Task goal: Across all the entries, how many lines hold "RemotePublicKey"? Answer with that number and nothing else.

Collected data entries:
- - - -

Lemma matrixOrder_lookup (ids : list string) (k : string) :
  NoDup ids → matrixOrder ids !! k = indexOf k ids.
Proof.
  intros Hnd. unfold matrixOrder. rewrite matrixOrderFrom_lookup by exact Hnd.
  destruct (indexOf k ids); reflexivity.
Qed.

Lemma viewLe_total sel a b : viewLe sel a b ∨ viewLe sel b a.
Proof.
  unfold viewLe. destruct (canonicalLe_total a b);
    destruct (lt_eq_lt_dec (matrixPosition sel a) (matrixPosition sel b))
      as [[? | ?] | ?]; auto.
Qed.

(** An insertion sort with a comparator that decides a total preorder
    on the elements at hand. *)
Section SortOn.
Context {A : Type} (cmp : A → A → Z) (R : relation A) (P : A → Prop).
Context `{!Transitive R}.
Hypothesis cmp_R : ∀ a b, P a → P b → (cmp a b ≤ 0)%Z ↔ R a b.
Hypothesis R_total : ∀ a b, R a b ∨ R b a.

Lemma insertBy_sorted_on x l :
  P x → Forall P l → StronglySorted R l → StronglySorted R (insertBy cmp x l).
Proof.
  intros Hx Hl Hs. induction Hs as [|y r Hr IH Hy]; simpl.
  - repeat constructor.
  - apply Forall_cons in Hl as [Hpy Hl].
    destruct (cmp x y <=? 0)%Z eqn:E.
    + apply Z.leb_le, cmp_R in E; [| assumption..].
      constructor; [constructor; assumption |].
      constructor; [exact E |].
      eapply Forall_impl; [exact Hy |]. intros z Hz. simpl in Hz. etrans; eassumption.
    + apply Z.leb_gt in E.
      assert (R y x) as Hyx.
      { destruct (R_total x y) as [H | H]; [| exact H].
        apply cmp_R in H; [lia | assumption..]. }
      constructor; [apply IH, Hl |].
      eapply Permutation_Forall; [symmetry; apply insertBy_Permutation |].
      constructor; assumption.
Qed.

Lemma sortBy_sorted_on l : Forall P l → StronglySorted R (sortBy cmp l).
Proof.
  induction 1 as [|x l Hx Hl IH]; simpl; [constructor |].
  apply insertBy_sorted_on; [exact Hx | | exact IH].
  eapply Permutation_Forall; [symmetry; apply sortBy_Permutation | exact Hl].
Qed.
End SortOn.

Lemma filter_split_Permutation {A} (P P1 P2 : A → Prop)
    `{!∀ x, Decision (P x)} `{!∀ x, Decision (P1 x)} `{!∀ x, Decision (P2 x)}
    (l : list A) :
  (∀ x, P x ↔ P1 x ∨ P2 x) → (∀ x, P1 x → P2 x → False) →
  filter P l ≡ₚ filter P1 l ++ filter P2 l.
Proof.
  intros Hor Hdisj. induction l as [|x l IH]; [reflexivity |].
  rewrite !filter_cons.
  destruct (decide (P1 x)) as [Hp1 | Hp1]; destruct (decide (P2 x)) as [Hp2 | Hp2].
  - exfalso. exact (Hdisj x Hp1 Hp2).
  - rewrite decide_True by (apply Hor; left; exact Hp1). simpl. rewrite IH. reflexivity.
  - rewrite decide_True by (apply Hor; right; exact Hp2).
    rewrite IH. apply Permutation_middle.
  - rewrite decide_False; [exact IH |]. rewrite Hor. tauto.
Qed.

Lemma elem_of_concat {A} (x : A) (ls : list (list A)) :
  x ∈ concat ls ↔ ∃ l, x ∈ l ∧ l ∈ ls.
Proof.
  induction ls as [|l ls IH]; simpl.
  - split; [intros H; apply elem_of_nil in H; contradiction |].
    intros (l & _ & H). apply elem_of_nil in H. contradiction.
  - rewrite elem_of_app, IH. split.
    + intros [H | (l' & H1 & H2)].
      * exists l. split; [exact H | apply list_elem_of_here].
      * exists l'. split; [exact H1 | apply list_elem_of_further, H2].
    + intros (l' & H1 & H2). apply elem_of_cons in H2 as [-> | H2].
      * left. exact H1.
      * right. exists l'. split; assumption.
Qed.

- - - -

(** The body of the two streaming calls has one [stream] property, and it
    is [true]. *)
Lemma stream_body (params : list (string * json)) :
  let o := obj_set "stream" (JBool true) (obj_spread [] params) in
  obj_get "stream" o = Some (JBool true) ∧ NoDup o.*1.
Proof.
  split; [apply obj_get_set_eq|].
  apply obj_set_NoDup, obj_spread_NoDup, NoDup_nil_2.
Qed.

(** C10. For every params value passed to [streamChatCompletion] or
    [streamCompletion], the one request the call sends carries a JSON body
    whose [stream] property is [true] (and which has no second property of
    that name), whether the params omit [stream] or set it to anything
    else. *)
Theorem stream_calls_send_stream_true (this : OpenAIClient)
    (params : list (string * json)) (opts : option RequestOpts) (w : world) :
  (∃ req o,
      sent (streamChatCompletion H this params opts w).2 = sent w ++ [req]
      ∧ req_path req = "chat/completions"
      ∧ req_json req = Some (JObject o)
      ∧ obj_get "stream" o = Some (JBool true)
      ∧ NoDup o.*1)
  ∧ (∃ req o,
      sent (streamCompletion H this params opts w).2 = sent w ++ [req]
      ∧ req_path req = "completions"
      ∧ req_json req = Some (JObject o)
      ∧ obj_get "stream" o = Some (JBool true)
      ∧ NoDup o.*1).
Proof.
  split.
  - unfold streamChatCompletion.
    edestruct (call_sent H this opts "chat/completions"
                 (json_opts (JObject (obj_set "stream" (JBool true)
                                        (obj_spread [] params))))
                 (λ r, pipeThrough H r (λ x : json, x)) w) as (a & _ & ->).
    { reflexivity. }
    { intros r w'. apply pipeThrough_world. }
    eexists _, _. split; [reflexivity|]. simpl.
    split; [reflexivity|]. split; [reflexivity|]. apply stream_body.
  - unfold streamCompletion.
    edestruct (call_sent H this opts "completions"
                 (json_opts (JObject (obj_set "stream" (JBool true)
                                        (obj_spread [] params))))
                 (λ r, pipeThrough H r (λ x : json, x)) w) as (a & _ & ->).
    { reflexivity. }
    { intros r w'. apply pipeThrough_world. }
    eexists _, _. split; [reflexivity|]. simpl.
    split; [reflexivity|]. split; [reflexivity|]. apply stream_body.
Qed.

- - - -

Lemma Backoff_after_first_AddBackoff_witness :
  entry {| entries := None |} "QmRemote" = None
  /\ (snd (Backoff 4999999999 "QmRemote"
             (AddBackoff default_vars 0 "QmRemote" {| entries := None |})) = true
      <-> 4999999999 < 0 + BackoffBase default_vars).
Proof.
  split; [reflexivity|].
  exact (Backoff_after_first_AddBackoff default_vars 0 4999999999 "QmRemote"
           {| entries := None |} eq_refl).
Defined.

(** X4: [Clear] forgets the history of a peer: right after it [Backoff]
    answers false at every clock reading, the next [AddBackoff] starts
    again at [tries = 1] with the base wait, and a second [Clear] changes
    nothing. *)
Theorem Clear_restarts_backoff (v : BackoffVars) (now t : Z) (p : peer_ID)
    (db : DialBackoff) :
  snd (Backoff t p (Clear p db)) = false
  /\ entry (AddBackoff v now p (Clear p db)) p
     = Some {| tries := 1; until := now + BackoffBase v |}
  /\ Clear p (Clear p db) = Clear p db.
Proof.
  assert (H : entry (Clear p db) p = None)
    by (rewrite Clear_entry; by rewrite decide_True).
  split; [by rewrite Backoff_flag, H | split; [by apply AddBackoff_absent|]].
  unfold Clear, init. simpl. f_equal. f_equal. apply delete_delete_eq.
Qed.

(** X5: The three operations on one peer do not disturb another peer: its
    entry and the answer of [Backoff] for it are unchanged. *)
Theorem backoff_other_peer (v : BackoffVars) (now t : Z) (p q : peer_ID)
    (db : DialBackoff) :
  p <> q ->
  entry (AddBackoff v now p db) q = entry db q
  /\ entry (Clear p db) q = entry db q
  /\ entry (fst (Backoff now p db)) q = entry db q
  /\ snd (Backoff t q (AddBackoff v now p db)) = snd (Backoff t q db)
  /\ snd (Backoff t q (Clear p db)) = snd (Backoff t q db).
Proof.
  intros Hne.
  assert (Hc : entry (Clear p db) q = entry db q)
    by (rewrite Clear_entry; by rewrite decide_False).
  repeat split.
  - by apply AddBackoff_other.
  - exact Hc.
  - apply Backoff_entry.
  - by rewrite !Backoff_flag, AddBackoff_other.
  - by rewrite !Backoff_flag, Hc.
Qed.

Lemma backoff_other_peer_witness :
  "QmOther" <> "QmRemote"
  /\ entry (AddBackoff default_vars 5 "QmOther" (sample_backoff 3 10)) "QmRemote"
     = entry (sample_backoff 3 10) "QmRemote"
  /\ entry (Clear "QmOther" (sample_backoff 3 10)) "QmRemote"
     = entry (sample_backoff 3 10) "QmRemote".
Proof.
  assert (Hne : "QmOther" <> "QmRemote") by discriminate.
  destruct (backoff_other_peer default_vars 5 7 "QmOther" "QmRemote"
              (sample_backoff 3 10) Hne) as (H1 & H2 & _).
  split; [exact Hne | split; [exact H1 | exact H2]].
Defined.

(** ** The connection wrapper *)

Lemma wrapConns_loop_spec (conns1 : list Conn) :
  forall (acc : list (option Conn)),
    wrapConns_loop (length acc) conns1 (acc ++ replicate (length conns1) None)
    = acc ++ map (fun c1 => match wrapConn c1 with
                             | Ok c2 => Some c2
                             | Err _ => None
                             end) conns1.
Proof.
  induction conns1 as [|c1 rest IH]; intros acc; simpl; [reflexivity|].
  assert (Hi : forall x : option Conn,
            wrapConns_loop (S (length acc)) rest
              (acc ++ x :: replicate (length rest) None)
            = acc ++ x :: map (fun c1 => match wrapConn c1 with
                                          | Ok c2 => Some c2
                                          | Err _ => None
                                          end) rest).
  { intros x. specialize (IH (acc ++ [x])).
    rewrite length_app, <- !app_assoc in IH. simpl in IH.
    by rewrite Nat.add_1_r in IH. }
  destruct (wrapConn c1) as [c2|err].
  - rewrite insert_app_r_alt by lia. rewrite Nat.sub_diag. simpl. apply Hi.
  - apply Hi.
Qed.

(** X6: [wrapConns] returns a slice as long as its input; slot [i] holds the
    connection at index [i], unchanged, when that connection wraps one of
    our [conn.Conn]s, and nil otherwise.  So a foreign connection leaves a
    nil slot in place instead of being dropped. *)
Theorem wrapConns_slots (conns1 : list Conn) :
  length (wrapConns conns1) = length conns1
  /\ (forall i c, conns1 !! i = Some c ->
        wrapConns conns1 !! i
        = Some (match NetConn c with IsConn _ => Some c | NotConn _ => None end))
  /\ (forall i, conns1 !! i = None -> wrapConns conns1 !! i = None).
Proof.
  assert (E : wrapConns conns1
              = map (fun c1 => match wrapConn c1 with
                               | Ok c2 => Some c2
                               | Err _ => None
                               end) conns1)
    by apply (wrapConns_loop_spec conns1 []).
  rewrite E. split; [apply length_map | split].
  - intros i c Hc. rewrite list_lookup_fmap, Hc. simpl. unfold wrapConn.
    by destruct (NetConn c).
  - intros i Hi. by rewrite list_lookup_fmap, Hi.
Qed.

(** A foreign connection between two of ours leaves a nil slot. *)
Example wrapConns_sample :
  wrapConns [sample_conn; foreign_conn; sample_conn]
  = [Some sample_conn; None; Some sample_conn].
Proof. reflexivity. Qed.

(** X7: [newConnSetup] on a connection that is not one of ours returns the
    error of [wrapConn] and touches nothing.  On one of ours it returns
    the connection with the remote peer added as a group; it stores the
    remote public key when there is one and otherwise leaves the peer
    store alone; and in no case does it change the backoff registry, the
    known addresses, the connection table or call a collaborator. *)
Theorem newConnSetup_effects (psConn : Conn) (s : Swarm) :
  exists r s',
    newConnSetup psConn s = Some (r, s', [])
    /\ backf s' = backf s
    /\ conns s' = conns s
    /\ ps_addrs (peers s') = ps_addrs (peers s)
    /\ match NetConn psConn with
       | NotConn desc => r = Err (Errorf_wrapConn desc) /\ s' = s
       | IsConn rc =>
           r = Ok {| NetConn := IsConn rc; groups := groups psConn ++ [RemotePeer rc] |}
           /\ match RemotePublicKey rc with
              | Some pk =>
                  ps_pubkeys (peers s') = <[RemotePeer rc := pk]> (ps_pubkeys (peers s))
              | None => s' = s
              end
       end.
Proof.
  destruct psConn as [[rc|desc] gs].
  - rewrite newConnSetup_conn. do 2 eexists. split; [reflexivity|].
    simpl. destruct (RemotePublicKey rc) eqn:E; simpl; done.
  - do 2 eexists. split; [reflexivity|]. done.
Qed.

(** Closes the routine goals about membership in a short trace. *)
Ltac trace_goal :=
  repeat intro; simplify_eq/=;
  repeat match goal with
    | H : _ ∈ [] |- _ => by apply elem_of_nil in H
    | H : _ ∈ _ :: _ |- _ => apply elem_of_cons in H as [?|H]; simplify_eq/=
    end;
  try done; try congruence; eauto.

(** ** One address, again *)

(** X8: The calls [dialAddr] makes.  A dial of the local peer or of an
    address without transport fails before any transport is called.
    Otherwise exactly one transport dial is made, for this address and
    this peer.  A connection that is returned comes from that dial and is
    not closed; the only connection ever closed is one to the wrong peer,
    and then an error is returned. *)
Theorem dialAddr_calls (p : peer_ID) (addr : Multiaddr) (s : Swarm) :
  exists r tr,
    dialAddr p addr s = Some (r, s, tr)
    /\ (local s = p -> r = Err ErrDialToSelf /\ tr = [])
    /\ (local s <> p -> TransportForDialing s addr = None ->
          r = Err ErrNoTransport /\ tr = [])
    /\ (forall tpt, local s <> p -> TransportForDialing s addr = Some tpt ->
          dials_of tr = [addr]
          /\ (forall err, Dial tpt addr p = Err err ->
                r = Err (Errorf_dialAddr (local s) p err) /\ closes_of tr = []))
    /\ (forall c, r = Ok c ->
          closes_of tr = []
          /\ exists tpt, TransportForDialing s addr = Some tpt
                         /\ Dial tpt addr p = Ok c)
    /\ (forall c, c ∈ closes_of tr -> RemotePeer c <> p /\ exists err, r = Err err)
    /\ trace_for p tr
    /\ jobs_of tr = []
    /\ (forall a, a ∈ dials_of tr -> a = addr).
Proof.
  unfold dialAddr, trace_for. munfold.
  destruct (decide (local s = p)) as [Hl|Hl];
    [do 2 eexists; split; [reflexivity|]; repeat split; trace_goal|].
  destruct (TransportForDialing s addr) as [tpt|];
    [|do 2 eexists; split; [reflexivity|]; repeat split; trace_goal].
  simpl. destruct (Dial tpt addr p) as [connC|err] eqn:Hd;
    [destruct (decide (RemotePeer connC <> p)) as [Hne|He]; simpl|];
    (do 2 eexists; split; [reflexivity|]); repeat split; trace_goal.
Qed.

- - - -

Task result: 2